Give the number of lines in these entries that contain the string "Hstored", with no further comment.

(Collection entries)
*** Begin section ***

(** *** The upserts *)

Lemma upsert_step i c actors sourceLabel st st' :
  store_ok st → sync_upserts i (c :: actors) sourceLabel st = (None, st') →
  ∃ key b st1, encrypt_key i (ca_Key c) = Ok key ∧ UpsertActor visit now (new_id i) (configuredActorData c sourceLabel key) st = (Ok b, st1) ∧ store_ok st1 ∧
    sync_upserts (S i) actors sourceLabel st1 = (None, st') ∧
    written (configuredActorData c sourceLabel key) (upsert_lookup (configuredActorData c sourceLabel key) st) b st st1.
Proof.
  intros Hst. cbn [sync_upserts]. destruct (encrypt_key i (ca_Key c)) as [e|key] eqn:Hkey; [done|].
  destruct (UpsertActor _ _ _ _ _) as [[e|b] st1] eqn:Hu; [done|]. intros Hrest. exists key, b, st1.
  pose proof (UpsertActor_ok visit now (new_id i) (configuredActorData c sourceLabel key) st Hst) as Hst1. rewrite Hu in Hst1.
  split_and!; [done..|]. by eapply UpsertActor_written.
Qed.

Lemma upsert_lookup_identity c sourceLabel key st o :
  upsert_lookup (configuredActorData c sourceLabel key) st = Some o → da_Namespace o = "root" ∧ da_ExternalId o = ca_ExternalId c.
Proof.
  unfold upsert_lookup. cbn [ad_Id configuredActorData]. rewrite decide_False by tauto. intros [Ho _]%find_actor_Some.
  cbn in Ho. by rewrite andb_true_iff, !bool_decide_eq_true in Ho.
Qed.

Lemma upserts_keep i actors sourceLabel st st' id a :
  store_ok st → sync_upserts i actors sourceLabel st = (None, st') →
  st_actors st !! id = Some a → ¬ (da_Namespace a = "root" ∧ da_ExternalId a ∈ map ca_ExternalId actors) → st_actors st' !! id = Some a.
Proof.
  revert i st. induction actors as [|c actors IH]; intros i st Hst; [by intros [= <-]|].
  intros (key & b & st1 & _ & Hu & Hst1 & Hrest & Hag & _ & Hoth & _ & Hnew & Hold)%upsert_step Ha Hn; [|done].
  eapply IH; [exact Hst1|exact Hrest| |set_solver].
  rewrite Hoth; [done|]. intros ->. destruct (upsert_lookup _ st) as [o|] eqn:Ho.
  - destruct (Hold o eq_refl) as [Hid _]. pose proof (upsert_lookup_stored _ _ _ Hst Ho) as Hso. rewrite <- Hid, Ha in Hso. injection Hso as <-.
    apply upsert_lookup_identity in Ho as [??]. apply Hn. set_solver.
  - destruct (Hnew eq_refl) as [_ Hnone]. congruence.
Qed.

Lemma sync_upserts_ok i actors sourceLabel st st' :
  store_ok st → sync_upserts i actors sourceLabel st = (None, st') → store_ok st'.
Proof.
  revert i st. induction actors as [|c actors IH]; intros i st Hst; [by intros [= <-]|].
  intros (key & b & st1 & _ & _ & Hst1 & Hrest & _)%upsert_step; [|done]. by eapply IH.
Qed.

Lemma upserts_written i actors sourceLabel st st' c :
  store_ok st → sync_upserts i actors sourceLabel st = (None, st') → NoDup (map ca_ExternalId actors) → c ∈ actors →
  ∃ id a n key, encrypt_key n (ca_Key c) = Ok key ∧ st_actors st' !! id = Some a ∧ agrees a (configuredActorData c sourceLabel key) ∧
    (is_live a = true ∨ ∃ o, st_actors st !! id = Some o ∧ da_Namespace o = "root" ∧ da_ExternalId o = ca_ExternalId c ∧ is_live o = false).
Proof.
  revert i st. induction actors as [|c' actors IH]; intros i st Hst; [set_solver|].
  intros (key & b & st1 & Hkey & Hu & Hst1 & Hrest & Hag & Hstored & Hoth & _ & Hnew & Hold)%upsert_step Hnd Hin; [|done].
  cbn in Hnd. apply NoDup_cons in Hnd as [Hnin Hnd]. pose proof (ag_ext _ _ Hag) as Hext. cbn in Hext.
  apply elem_of_cons in Hin as [->|Hin].
  - exists (da_Id b), b, i, key. split_and!; [done| |done|].
    + eapply upserts_keep; [exact Hst1|exact Hrest|done|]. rewrite Hext. naive_solver.
    + destruct (upsert_lookup _ st) as [o|] eqn:Ho; [|left; by apply Hnew]. destruct (Hold o eq_refl) as (Hid & Hdel & _).
      destruct (is_live b) eqn:Hl; [by left|right]. exists o. rewrite Hid.
      pose proof (upsert_lookup_identity _ _ _ _ _ Ho) as [??]. split_and!; [by eapply upsert_lookup_stored|done..|].
      unfold is_live in *. by rewrite <- Hdel.
  - destruct (IH _ _ Hst1 Hrest Hnd Hin) as (id & a & n & key' & Hk' & Ha & Hag' & Hl). exists id, a, n, key'. split_and!; [done..|].
    destruct Hl as [?|(o & Ho & Hns & Hoe & Hdel)]; [by left|right]. exists o. split_and!; [|done..].
    rewrite <- Hoth; [done|]. intros ->. rewrite Hstored in Ho. injection Ho as <-. apply Hnin. rewrite <- Hext, Hoe.
    apply list_elem_of_fmap. by exists c.
Qed.

(** *** Termination *)

Lemma rows_shrink l st st' :
  dialect_ok → keyed st → keyed st' → 
  (∀ id a', st_actors st' !! id = Some a' → selected l a' = true → ∃ a, st_actors st !! id = Some a ∧ selected l a = true) →
  (length (query_rows l st') ≤ length (query_rows l st))%nat.
Proof.
  intros Hdl Hk Hk' Hsub. rewrite <- (length_map da_Id (query_rows l st')), <- (length_map da_Id (query_rows l st)).
  apply submseteq_length, NoDup_submseteq.
  - apply (NoDup_fmap_2_strong da_Id); [|by apply query_rows_NoDup].
    intros a b [[i Hi] _]%elem_of_rows [[j Hj] _]%elem_of_rows Heq; [|done..].
    pose proof (Hk' _ _ Hi) as Hii. pose proof (Hk' _ _ Hj) as Hjj. cbn in Hii, Hjj. congruence.
  - intros id (a' & -> & [[i Hi] Hs]%elem_of_rows)%list_elem_of_fmap; [|done]. pose proof (Hk' _ _ Hi) as Hii. cbn in Hii.
    destruct (Hsub _ _ Hi Hs) as (a & Ha & Hsa). apply list_elem_of_fmap. exists a. split.
    + pose proof (Hk _ _ Ha) as Haa. cbn in Haa. congruence.
    + apply elem_of_rows; [done|]. split; [by exists i|done].
Qed.

Lemma delete_stale_shrinks sourceLabel expected rows st st' :
  dialect_ok → keyed st →
  (∀ id, st_actors st' !! id = (λ a, if hit sourceLabel expected rows id then deleted_at a else a) <$> st_actors st !! id) →
  keyed st' ∧ ∀ o, (length (query_rows (lf_set_page 100 o sync_filters) st') ≤ length (query_rows (lf_set_page 100 o sync_filters) st))%nat.
Proof.
  intros Hdl Hk Hst'. assert (keyed st') as Hk'.
  { intros id a'. rewrite Hst'. intros (a & Ha & ->)%fmap_Some. apply Hk in Ha. by destruct (hit _ _ _ _). }
  split; [done|]. intros o. apply rows_shrink; [done..|]. intros id a'. rewrite Hst'. intros (a & Ha & ->)%fmap_Some Hs. exists a. split; [done|].
  destruct (hit sourceLabel expected rows id); [|done]. unfold selected in Hs. rewrite !andb_true_iff in Hs. destruct Hs as [[[[_ Hs] _] _] _]. discriminate Hs.
Qed.

Lemma stale_enumeration_ends sourceLabel expected fuel o st :
  dialect_ok → keyed st → (0 ≤ o)%Z → (Z.of_nat (length (query_rows sync_filters st)) < 2 ^ 62)%Z →
  (length (query_rows sync_filters st) - Z.to_nat o < fuel)%nat →
  ∃ r, Enumerate (λ s, s) (λ page, delete_stale sourceLabel expected (pg_Results page)) fuel (lf_set_page 100 o sync_filters) st = Some r.
Proof.
  intros Hdl. revert o st. induction fuel as [|fuel IH]; intros o st Hk Ho Hlen Hf; [lia|]. cbn [Enumerate].
  set (l := lf_set_page 100 o sync_filters). change (query_rows sync_filters st) with (query_rows l st) in *.
  assert (filters_ok l) as Hl by apply (filters_ok_page sync_filters), sync_filters_ok.
  destruct (fetchPage l st) as [r l'] eqn:Hfp.
  destruct (decide (o ≤ Z.of_nat (length (query_rows l st)))%Z) as [Hin|Hpast].
  - pose proof (fetchPage_ok l st Hl Hlen (conj Ho Hin)) as Hp. cbv zeta in Hp. rewrite Hfp in Hp. case_decide as Hmore.
    + set (l1 := lf_set_page (lf_LimitVal l) (lf_Offset l + lf_LimitVal l) l) in Hp.
      assert (l1 = lf_set_page 100 (o + 100) sync_filters) as Hl1 by reflexivity.
      destruct (dk_cursor Hdl l1 eq_refl) as (c & Hseal & _). rewrite Hseal, Hl1 in Hp. injection Hp as -> ->. cbn [pg_HasMore pg_Results andb].
      set (page := take _ _). destruct (delete_stale_ok sourceLabel expected page st) as (st' & -> & Hst'); [done| |].
      { apply Forall_forall. intros a' Ha'. unfold page in Ha'. apply elem_of_take in Ha' as (k & Hk' & _). rewrite lookup_drop in Hk'.
        apply list_elem_of_lookup_2, elem_of_rows in Hk' as [[id Hid] _]; [|done]. pose proof (Hk _ _ Hid) as <-. by rewrite Hid. }
      destruct (delete_stale_shrinks _ _ _ _ _ Hdl Hk Hst') as [Hk' Hsh]. specialize (Hsh o). fold l in Hsh.
      apply (IH (o + 100)%Z st' Hk'); [lia| |]; change (query_rows sync_filters st') with (query_rows l st'); [lia|].
      change (lf_Offset l) with o in Hmore. change (lf_LimitVal l) with 100%Z in Hmore. lia.
    + cbn [fst] in Hp. subst r. cbn [pg_HasMore andb]. destruct (delete_stale _ _ _ _) as [[k [e|]] s']; by eexists.
  - pose proof (fetchPage_past l st Hl) as Hp. rewrite Hfp in Hp. cbn [fst] in Hp. rewrite Hp by (change (lf_Offset l) with o; lia).
    cbn [pg_HasMore andb].
    destruct (delete_stale _ _ _ _) as [[k [e|]] s']; by eexists.
Qed.

Lemma sync_terminates actors sourceLabel st :
  dialect_ok → store_ok st → (∀ st', sync_upserts 0 actors sourceLabel st = (None, st') → (Z.of_nat (size (st_actors st')) < 2 ^ 62)%Z) →
  ∃ r, syncConfiguredActors actors sourceLabel st = Some r.
Proof.
  intros Hdl Hst Hsize. unfold syncConfiguredActors. destruct (sync_upserts 0 actors sourceLabel st) as [[e|] st1] eqn:Hu; [by eexists|].
  assert (length (query_rows sync_filters st1) ≤ size (st_actors st1))%nat as Hlen.
  { rewrite (query_rows_perm sync_filters st1 Hdl). etrans; [apply filter_length_le|]. by rewrite length_map, length_map_to_list. }
  specialize (Hsize st1 eq_refl).
  destruct (stale_enumeration_ends sourceLabel (map ca_ExternalId actors) (S (size (st_actors st1))) 0 st1 Hdl) as [r Hr];
    [apply store_ok_keyed; by eapply sync_upserts_ok|lia|lia|lia|].
  change (lf_set_page 100 0 sync_filters) with sync_filters in Hr. unfold sync_filters in Hr. rewrite Hr.
  destruct r as [[[e|es]|] st2]; by eexists.
Qed.

Lemma hit_row sourceLabel expected l st id a :
  dialect_ok → keyed st → st_actors st !! id = Some a →
  hit sourceLabel expected (query_rows l st) id = true ↔ a ∈ query_rows l st ∧ stale sourceLabel expected a = true.
Proof.
  intros Hdl Hk Ha. unfold hit. rewrite existsb_exists. split.
  - intros (r & Hin & [Hs Hid]%andb_true_iff). apply bool_decide_eq_true in Hid. apply list_elem_of_In in Hin.
    pose proof Hin as [[i Hi] _]%elem_of_rows; [|done]. pose proof (Hk _ _ Hi) as Hii. cbn in Hii.
    assert (r = a) as -> by congruence. done.
  - intros [Hin Hs]. exists a. rewrite <- list_elem_of_In, Hs. split; [done|]. apply bool_decide_eq_true. by apply Hk.
Qed.

(** The row is what the configuration says of the actor: its labels of the
    user are the configured ones and the label of the source, and its key is
    the configured one as the encryption service sealed it. *)
Record as_configured (sourceLabel : string) (c : ConfiguredActor) (a : DbActor) : Prop := {
  ac_identity : da_Namespace a = "root" ∧ da_ExternalId a = ca_ExternalId c;
  ac_permissions : da_Permissions a = ca_Permissions c;
  ac_source : da_Labels a !! LabelConfiguredActorSyncSource = Some sourceLabel;
  ac_labels k : is_apxy k = false → k ≠ LabelConfiguredActorSyncSource → da_Labels a !! k = ca_Labels c !! k;
  ac_key : match ca_Key c with
           | None => da_EncryptedKey a = None
           | Some secret => ∃ n sealed, encrypt n secret = Some sealed ∧ da_EncryptedKey a = Some sealed
           end
}.

Lemma agrees_configured n sourceLabel c key a : encrypt_key n (ca_Key c) = Ok key → agrees a (configuredActorData c sourceLabel key) → as_configured sourceLabel c a.
Proof.
  intros Hk [Hns Hext Hp Hl _ Hkey]. cbn in *. split; [done|done|..].
  - rewrite Hl by reflexivity. by rewrite lookup_insert_eq.
  - intros k Hx Hne. rewrite Hl by done. by rewrite lookup_insert_ne.
  - specialize (Hkey key eq_refl). unfold encrypt_key in Hk. destruct (ca_Key c) as [secret|]; [|congruence].
    destruct (encrypt n secret) as [sealed|] eqn:He; [|done]. exists n, sealed. split; [done|congruence].
Qed.

End sync.

(** ** A database *)

Definition order_code (o : option (ActorOrderByField * OrderBy)) : nat :=
  match o with
  | None => 0
  | Some (f, b) =>
      match f with ActorOrderByCreatedAt => 1 | ActorOrderByUpdatedAt => 3 | ActorOrderByNamespace => 5 | ActorOrderByExternalId => 7 | ActorOrderByDeletedAt => 9 end
      + match b with OrderByAsc => 0 | OrderByDesc => 1 end
  end.

Definition code_order (n : nat) : option (ActorOrderByField * OrderBy) :=
  match n with
  | 1 => Some (ActorOrderByCreatedAt, OrderByAsc) | 2 => Some (ActorOrderByCreatedAt, OrderByDesc)
  | 3 => Some (ActorOrderByUpdatedAt, OrderByAsc) | 4 => Some (ActorOrderByUpdatedAt, OrderByDesc)
  | 5 => Some (ActorOrderByNamespace, OrderByAsc) | 6 => Some (ActorOrderByNamespace, OrderByDesc)
  | 7 => Some (ActorOrderByExternalId, OrderByAsc) | 8 => Some (ActorOrderByExternalId, OrderByDesc)
  | 9 => Some (ActorOrderByDeletedAt, OrderByAsc) | 10 => Some (ActorOrderByDeletedAt, OrderByDesc)
  | _ => None
  end%nat.

Definition seal_filters (l : listActorsFilters) : string :=
  pos_digits (encode (lf_LimitVal l, lf_Offset l, order_code (lf_OrderBy l), lf_IncludeDeletedVal l, lf_ExternalIdVal l, lf_NameVal l,
                      lf_NamespaceMatchers l, lf_LabelSelectorVal l)).

Definition open_filters (c : string) : option listActorsFilters :=
  t ← decode (digits_pos c);
  let '(limit, offset, order, incl, ext, name, ms, sel) := t in Some (mkFilters limit offset (code_order order) incl ext name ms sel []).

#[export] Instance sqlite : Dialect := {|
  dl_provider := DatabaseProviderSqlite;
  dl_like := λ v p, standard_like p v;
  dl_pg_arrow := λ m k, m !! k;
  dl_jsonb_exists := λ m k, bool_decide (is_Some (m !! k));
  dl_JSONExtractString := λ m k, default "" (m !! k);
  dl_json_extract := λ m k, m !! k;
  dl_order := λ _ _ rows, rows;
  dl_seal := λ l, Some (seal_filters l);
  dl_open := open_filters
|}.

*** End section ***

- WRITTEN REPLY -
2